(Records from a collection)
(* ===== verification/FormatCache.v ===== *)
(** * The cache of the file-format catalogue over time

    What a catalogue answers after any history of calls ([catalog.py], [FormatCatalog]): its
    cached snapshot, files that cannot be opened, and which of several files gets an
    identifier. *)

From stdpp Require Import gmap.
From S2P Require Import Prelude PyText PosixPath Json Sorting ManifestLib FormatSchema FormatData FormatResolver FormatCatalog.
From Stdlib Require Import Ascii String SpecFloat.
Import (notations) Ascii String.
#[local] Open Scope Z_scope.

(** ** The cached snapshot *)

Lemma build_elem (plugins : registry) (c : gmap string (Z * FileFormatManifest)) (id : string) (m : FileFormatManifest) :
  _build_validated_catalog plugins c !! id = Some m -> m.(format_id) = id /\ exists p mt, c !! p = Some (mt, m).
Proof.
  unfold _build_validated_catalog. rewrite tier_pass_lookup, pass_a5_lookup, pass_a4_lookup, pass_a3_lookup.
  intros [[[[H _] _] _] _]. by apply first_pass_elem.
Qed.

(** A catalogue made of entries of [c], each under its identifier and with its path. *)
Definition drawn_from (c : gmap string (Z * FileFormatManifest)) (ids : by_id) : Prop :=
  map_Forall (fun id m => m.(format_id) = id /\ exists p mt, m.(source_path) = Some p /\ c !! p = Some (mt, m)) ids.

Definition stamped (p : string) (e : Z * FileFormatManifest) : Prop := e.2.(source_path) = Some p.

Lemma build_drawn (plugins : registry) (c : gmap string (Z * FileFormatManifest)) :
  map_Forall stamped c -> drawn_from c (_build_validated_catalog plugins c).
Proof.
  intros Hc id m Hm. apply build_elem in Hm as (Hid & p & mt & Hp). split; [done|]. exists p, mt. split; [|done].
  by apply (Hc p (mt, m)).
Qed.

Lemma key_entry_drawn (c c0 : gmap string (Z * FileFormatManifest)) (ids ids0 : by_id) (id id0 : string) (m m0 : FileFormatManifest) :
  c ⊆ c0 -> drawn_from c ids -> drawn_from c0 ids0 -> ids !! id = Some m -> ids0 !! id0 = Some m0 ->
  key_entry c m = key_entry c0 m0 -> id = id0 /\ m = m0.
Proof.
  intros Hsub Hd Hd0 Hm Hm0 Hk. destruct (Hd id m Hm) as (Hid & p & mt & Hs & Hp).
  destruct (Hd0 id0 m0 Hm0) as (Hid0 & p0 & mt0 & Hs0 & Hp0). unfold key_entry in Hk. rewrite Hs, Hs0 in Hk.
  injection Hk as Hid' Hpp _. cbn in Hpp. subst p0. pose proof (lookup_weaken _ _ _ _ Hp Hsub). split; congruence.
Qed.

Lemma elem_of_key (c : gmap string (Z * FileFormatManifest)) (ids : by_id) (k : string * (string * Z)) :
  k ∈ compute_key c ids <-> exists id m, ids !! id = Some m /\ k = key_entry c m.
Proof.
  unfold compute_key. rewrite elem_of_sort_by, list_elem_of_fmap. split.
  - intros (m & -> & ([id m'] & -> & H)%list_elem_of_fmap). apply elem_of_map_to_list in H. by exists id, m'.
  - intros (id & m & H & ->). exists m. split; [done|]. apply list_elem_of_fmap. exists (id, m). split; [done|].
    by apply elem_of_map_to_list.
Qed.

(** The key tells catalogues apart, as long as the cache only lost entries. *)
Lemma compute_key_inj (c c0 : gmap string (Z * FileFormatManifest)) (ids ids0 : by_id) :
  c ⊆ c0 -> drawn_from c ids -> drawn_from c0 ids0 -> compute_key c ids = compute_key c0 ids0 -> ids = ids0.
Proof.
  intros Hsub Hd Hd0 Hk. apply map_eq. intros id. apply option_eq. intros m. split; intros Hm.
  - assert (H : key_entry c m ∈ compute_key c ids) by (apply elem_of_key; eauto). rewrite Hk in H.
    apply elem_of_key in H as (id0 & m0 & Hm0 & He).
    by destruct (key_entry_drawn c c0 ids ids0 id id0 m m0) as [-> ->].
  - assert (H : key_entry c0 m ∈ compute_key c0 ids0) by (apply elem_of_key; eauto). rewrite <- Hk in H.
    apply elem_of_key in H as (id1 & m1 & Hm1 & He).
    by destruct (key_entry_drawn c c0 ids ids0 id1 id m1 m) as [-> ->].
Qed.

Section Snapshot.
Context (digest : list FileFormatManifest -> string).

(** A cached snapshot is that of a catalogue drawn from a cache that only lost entries since. *)
Definition snapshot_ok (st : catalog) : Prop :=
  forall s, st.(cached_snapshot) = Some s ->
    exists c0 ids0 t0, s = from_dict digest ids0 t0 /\ st.(snapshot_cache_key) = compute_key c0 ids0 /\
                       st.(cache) ⊆ c0 /\ drawn_from c0 ids0.

Lemma refresh_snapshot (st : catalog) (t : tree) (f : yaml_file) : snapshot_ok st -> snapshot_ok (_refresh st t f).1.
Proof.
  intros H. unfold _refresh. destruct (f_mtime f); [|done]. repeat (case_bool_decide; [done|]).
  by destruct (f_doc f), (loaded t f).
Qed.

Lemma refresh_all_snapshot (st : catalog) (files : list (tree * yaml_file)) :
  snapshot_ok st -> snapshot_ok (refresh_all st files).1.
Proof.
  revert st. induction files as [|[t f] files IH]; intros st H; [done|]. cbn [refresh_all].
  pose proof (refresh_snapshot st t f H) as H'. destruct (_refresh st t f) as [st' []]; [done|]. by apply IH.
Qed.

Lemma get_catalog_snapshot (plugins : registry) (st : catalog) (d : disk) :
  snapshot_ok st -> snapshot_ok (get_catalog plugins st d).1.
Proof.
  intros H. unfold get_catalog. pose proof (refresh_all_snapshot st (all_walked d) H) as H'.
  destruct (refresh_all st (all_walked d)) as [st' []]; [done|]. cbn [fst] in *.
  intros s Hs. destruct (H' s Hs) as (c0 & ids0 & t0 & E1 & E2 & E3 & E4). exists c0, ids0, t0. split_and!; try done.
  etrans; [apply map_filter_subseteq|done].
Qed.

(** What one call of [get_snapshot] leaves and answers. *)
Lemma get_snapshot_step (plugins : registry) (time_ns : Z) (st : catalog) (d : disk) :
  map_Forall stamped st.(cache) -> snapshot_ok st ->
  snapshot_ok (get_snapshot digest plugins time_ns st d).1 /\
  match (get_catalog plugins st d).2, (get_snapshot digest plugins time_ns st d).2 with
  | Some ids, Some s => exists t0, s = from_dict digest ids t0
  | None, None => True
  | _, _ => False
  end.
Proof.
  intros Hc Hs. pose proof (get_catalog_snapshot plugins st d Hs) as Hs'.
  pose proof (get_catalog_entries stamped (fun _ _ => True) (fun t f m mt _ => loaded_stamped t f m) plugins st d
    ltac:(by intros ? ? ?) Hc) as Hc'.
  assert (Hids : forall ids, (get_catalog plugins st d).2 = Some ids -> drawn_from (get_catalog plugins st d).1.(cache) ids).
  { intros ids. unfold get_catalog in *. destruct (refresh_all _ _) as [st' []]; [done|]. intros [= <-]. by apply build_drawn. }
  unfold get_snapshot. destruct (get_catalog plugins st d) as [st' [ids|]]; cbn [fst snd] in *; [|done].
  specialize (Hids ids eq_refl).
  assert (Hnew : forall t0 fm, snapshot_ok {| cache := st'.(cache); failed_mtime := fm; cached_snapshot := Some (from_dict digest ids t0);
                                 snapshot_cache_key := compute_key st'.(cache) ids |}).
  { intros t0 fm s [= <-]. by exists st'.(cache), ids, t0. }
  destruct (cached_snapshot st') as [s|] eqn:E; [|split; [apply Hnew|by eexists]].
  case_bool_decide as Hk; [|split; [apply Hnew|by eexists]]. split; [done|].
  destruct (Hs' s E) as (c0 & ids0 & t0 & -> & Hk0 & Hsub & Hd0). exists t0. f_equal.
  symmetry. eapply compute_key_inj; [done..|by rewrite Hk].
Qed.

Lemma history_ok (calls : list call) :
  map_Forall stamped (history digest calls).(cache) /\ snapshot_ok (history digest calls).
Proof.
  split; [apply (history_entries _ (fun _ _ => True) (fun t f m mt _ => loaded_stamped t f m)); by intros|].
  induction calls as [|c calls IH] using rev_ind; [by intros s|].
  pose proof (history_entries stamped (fun _ _ => True) (fun t f m mt _ => loaded_stamped t f m) digest calls
    ltac:(by intros)) as Hc.
  unfold history in *. rewrite foldl_snoc. destruct c; cbn [apply_call].
  - by apply get_catalog_snapshot.
  - by apply get_snapshot_step.
  - by intros s.
Qed.
End Snapshot.

(** A look-up in a snapshot is one in the catalogue. *)
Lemma from_dict_get (digest : list FileFormatManifest -> string) (ids : by_id) (t0 : Z) :
  (forall id m, ids !! id = Some m -> m.(format_id) = id) ->
  forall id, snapshot_get (from_dict digest ids t0).(manifests) id = ids !! id.
Proof.
  intros Hids id. unfold from_dict, snapshot_get. cbn [manifests].
  assert (Hin : forall m, In m (sort_by id_le (map_to_list ids).*2) <-> ids !! m.(format_id) = Some m).
  { intros m. rewrite <- list_elem_of_In, elem_of_sort_by, list_elem_of_fmap. split.
    - intros ([i x] & -> & H%elem_of_map_to_list). cbn. by rewrite (Hids i x H).
    - intros H. exists (m.(format_id), m). split; [done|]. by apply elem_of_map_to_list. }
  destruct (find _ _) as [m|] eqn:E.
  - apply find_some in E as [H%Hin E%bool_decide_eq_true]. by rewrite <- E, H.
  - symmetry. apply eq_None_not_Some. intros [m Hm]. pose proof (Hids id m Hm) as Hid.
    assert (Hl : In m (sort_by id_le (map_to_list ids).*2)) by (apply Hin; by rewrite Hid).
    by pose proof (find_none _ _ E m Hl) as ?%bool_decide_eq_false.
Qed.

(** What the two calls answer on one disk. *)
Lemma snapshot_answer (digest : list FileFormatManifest -> string) (calls : list call) (plugins : registry) (time_ns : Z)
    (d : disk) :
  match (get_catalog plugins (history digest calls) d).2, (get_snapshot digest plugins time_ns (history digest calls) d).2 with
  | Some ids, Some s =>
      s.(manifests) = sort_by id_le (map_to_list ids).*2 /\ s.(snapshot_id) = digest s.(manifests) /\
      forall id, snapshot_get s.(manifests) id = ids !! id
  | None, None => True
  | _, _ => False
  end.
Proof.
  destruct (history_ok digest calls) as [Hc Hs].
  pose proof (get_snapshot_step digest plugins time_ns _ d Hc Hs) as [_ H].
  assert (Hids : forall ids, (get_catalog plugins (history digest calls) d).2 = Some ids -> forall id m, ids !! id = Some m -> m.(format_id) = id).
  { intros ids. unfold get_catalog. destruct (refresh_all _ _) as [st' []]; [done|]. intros [= <-] id m Hm. by apply build_elem in Hm as [? _]. }
  destruct (get_catalog _ _ d).2 as [ids|], (get_snapshot digest plugins time_ns _ d).2 as [s|]; try done.
  destruct H as [t0 ->]. split_and!; [done..|]. by apply from_dict_get, Hids.
Qed.

(** C11. The cached snapshot is never stale: after any calls over any states of the disk and
    any plugins, a snapshot is answered exactly when the catalogue is, and it is the
    snapshot of that very catalogue - its manifests in the order of their identifiers, the
    digest of these - although it may have been built at an earlier time.  A look-up in it
    finds what the catalogue has. *)
Theorem snapshot_current (digest : list FileFormatManifest -> string) (calls : list call) (plugins : registry) (time_ns : Z)
    (d : disk) :
  match (get_catalog plugins (history digest calls) d).2, (get_snapshot digest plugins time_ns (history digest calls) d).2 with
  | Some ids, Some s =>
      s.(manifests) = sort_by id_le (map_to_list ids).*2 /\ s.(snapshot_id) = digest s.(manifests) /\
      forall id, snapshot_get s.(manifests) id = ids !! id
  | None, None => True
  | _, _ => False
  end.
Proof. apply snapshot_answer. Qed.
(* ===== verification/HwClassifier.v ===== *)
(** * Classification of firmware blobs ([services/hardware_firmware/classifier.py])

    From the head, the path and the size of a file to what it is: the file-format catalogue
    first, then the rules on names, and the rules on paths for what stays unspecific.  The
    tables of [HwPatterns] are arguments; the catalogue is that of [FormatCatalog], read
    once as a snapshot and once again for the manifest of the answer. *)

From stdpp Require Import gmap.
From S2P Require Import Prelude PyText PosixPath Json Sorting ManifestLib FormatSchema FormatData FormatResolver FormatPlugins FormatCatalog FormatCache HwPatterns MtkLk.
From Stdlib Require Import Ascii String SpecFloat.
Import (notations) Ascii String.
#[local] Open Scope Z_scope.

Definition CATEGORIES : list string :=
  ["modem"; "tee"; "wifi"; "bluetooth"; "gpu"; "dsp"; "camera"; "audio"; "sensor"; "touchpad"; "nfc"; "usb"; "display";
   "fingerprint"; "dtb"; "kernel_module"; "bootloader"; "mcu"; "kernel"; "other"].

Record Classification := {
  category : string;
  vendor : string;
  format : string;
  confidence : string;
  product : option string
}.

Definition plain (category vendor format confidence : string) : Classification :=
  {| category := category; vendor := vendor; format := format; confidence := confidence; product := None |}.

(** ** Names *)

(** A pattern that ends in [$] also ends before a last line feed. *)
Definition at_end (s suffix : string) : bool := endswith s suffix || endswith s (suffix +:+ String newline "").
Definition whole (s t : string) : bool := bool_decide (s = t) || bool_decide (s = t +:+ String newline "").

Directions -> Copy the lines of the entries above that mention "FormatResolver".

Result for this task ->
From S2P Require Import Prelude PyText PosixPath Json Sorting ManifestLib FormatSchema FormatData FormatResolver FormatCatalog.
From S2P Require Import Prelude PyText PosixPath Json Sorting ManifestLib FormatSchema FormatData FormatResolver FormatPlugins FormatCatalog FormatCache HwPatterns MtkLk.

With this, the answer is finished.